Influence of hot water spraying on the growth of strawberry plants.
The yield results are shown in Table 2. In fine-shaped fruit, the fruit number and weight were significantly affected by the treatments. The fruit number and weight of HW were significantly higher than those of NT except for the weight in ‘Sachinoka’; no significant difference in weight was noted between HW and NT. Significantly more fruits were affected by powdery mildew in NT than in CP, and HW did not show any significant difference between NT or CP in ‘Sachinoka’ and ‘Tochiotome’. Further, no significant difference between CP and HW was noted in ‘Hitachi-hime’. Only a few fruits were infected by gray mold in all varieties, although a significant difference was noted between CP and other treatments only in ‘Hitachi-hime’. Gray mold is a polyxenous and field-indigenous disease and tends to occur under humid conditions. Therefore, humidity management after hot water spraying needs to be considered during field application. No difference was found in the number of deformed and small fruits among all cultivars and the treatments. The total number of fruits was not significantly different among the treatments. These results suggested that hot water spraying did not cause serious environmental or physical damage to the growth and yield of strawberry despite the slight suppression of plant height and slight increase in the risk of occurrence of gray mold. In this study, the positive effect of hot water on fruits was not investigated. The influence of heat shock for inducing resistance and changing fruit quality should be investigated in the future.

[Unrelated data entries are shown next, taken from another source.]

Definition declarator (tok ty : Z) : M (Z * Z) :=
  '(ty, tok) ← pointers tok ty ;
  b ← eqt tok "(" ;
  if (b : bool) then nested p_declarator tok ty else
  k ← is_tk tok TK_IDENT ;
  let name_pos := tok in
  let name := if (k : bool) then tok else 0 in
  tok ← (if (k : bool) then nxt tok else mret tok) ;
  '(ty, rest) ← type_suffix tok ty ;
  wt ty (fun t => t <| ct_name := name |> <| ct_name_pos := name_pos |>) ;; mret (ty, rest).

Definition abstract_declarator (tok ty : Z) : M (Z * Z) :=
  '(ty, tok) ← pointers tok ty ;
  b ← eqt tok "(" ;
  if (b : bool) then nested p_abstract_declarator tok ty else type_suffix tok ty.

Definition typename (tok : Z) : M (Z * Z) :=
  '(ty, _, tok) ← p_declspec tok None ; p_abstract_declarator tok ty.

(** ** Enumerations and typeof *)

Definition is_end (tok : Z) : M bool :=
  orM (eqt tok "}") (andM (eqt tok ",") (n ← nxt tok ; eqt n "}")).

(** [*rest] when it returns true. *)
Definition consume_end (tok : Z) : M (option Z) :=
  b ← eqt tok "}" ; if (b : bool) then n ← nxt tok ; mret (Some n) else
  b ← andM (eqt tok ",") (n ← nxt tok ; eqt n "}") ;
  if (b : bool) then n ← nxt tok ; n ← nxt n ; mret (Some n) else mret None.

Definition enum_specifier (tok : Z) : M (Z * Z) :=
  ty ← enum_type ;
  k ← is_tk tok TK_IDENT ;
  let tag := if (k : bool) then tok else 0 in
  tok ← (if (k : bool) then nxt tok else mret tok) ;
  b ← eqt tok "{" ;
  if k && negb b then
    ty ← find_tag tag ;
    if ty =? 0 then err_tok tag "unknown enum type" else
    e ← rt (is_kind_of TY_ENUM) ty ;
    if negb e then err_tok tag "not an enum tag" else mret (ty, tok)
  else
  tok ← skip tok "{" ;
  rest ← loopM p_fuel (fun '(tok, first, val) =>
    e ← consume_end tok ;
    match e with Some rest => mret (inr rest) | None =>
    tok ← (if (first : bool) then mret tok else skip tok ",") ;
    name ← get_ident tok ; tok ← nxt tok ;
    b ← eqt tok "=" ;
    '(val, tok) ← (if (b : bool) then n ← nxt tok ; const_int n else mret (val, tok)) ;
    sc ← push_scope name ;
    wv sc (fun v => v <| vs_enum_ty := ty |> <| vs_enum_val := val |>) ;;
    mret (inl (tok, false, val +! 1))
    end) (tok, true, 0) ;
  (if (k : bool) then push_tag_scope tag ty else mret tt) ;; mret (ty, rest).

Definition typeof_specifier (tok : Z) : M (Z * Z) :=
  tok ← skip tok "(" ;
  b ← is_typename tok ;
  '(ty, tok) ← (if (b : bool) then p_typename tok
                else '(node, tok) ← p_expr tok ; add_ty node ;; ty ← rn nd_ty node ; mret (ty, tok)) ;
  tok ← skip tok ")" ; mret (ty, tok).

(** ** Structs and unions *)

(** The list is in [head] and [cur], 0 for the head. *)
Definition append_member (l : Z * Z) (mem : Z) : M (Z * Z) :=
  let '(first, cur) := l in
  if cur =? 0 then mret (mem, mem) else wm cur (fun m => m <| cm_next := mem |>) ;; mret (first, mem).

(** One declarator of a member. *)
Definition struct_declarator (tok basety idx align : Z) : M (Z * Z) :=
  '(ty, tok) ← p_declarator tok basety ;
  t ← rt id ty ;
  mem ← calloc_member (member0 <| cm_ty := ty |> <| cm_name := ct_name t |> <| cm_idx := idx |>
                         <| cm_align := if negb (align =? 0) then align else ct_align t |>) ;
  '(b, tok) ← consume tok ":" ;
  if (b : bool) then
    '(w, tok) ← const_int tok ; wm mem (fun m => m <| cm_bitfield := true |> <| cm_bit_width := w |>) ;; mret (mem, tok)
  else mret (mem, tok).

Influence of hot water spraying on the yield of strawberry.
In conclusion, heat-shock treatment, which requires the maintenance of 50°C for 20 s at least in one leaf in the entire plant by using hot water spraying method, was effective in suppressing strawberry powdery mildew after field application. Inducing resistance as well as the direct effect of hot water against powdery mildew is suggested to be the possible mode of action for the effect. The spraying method used in this study should be improved for practical purposes.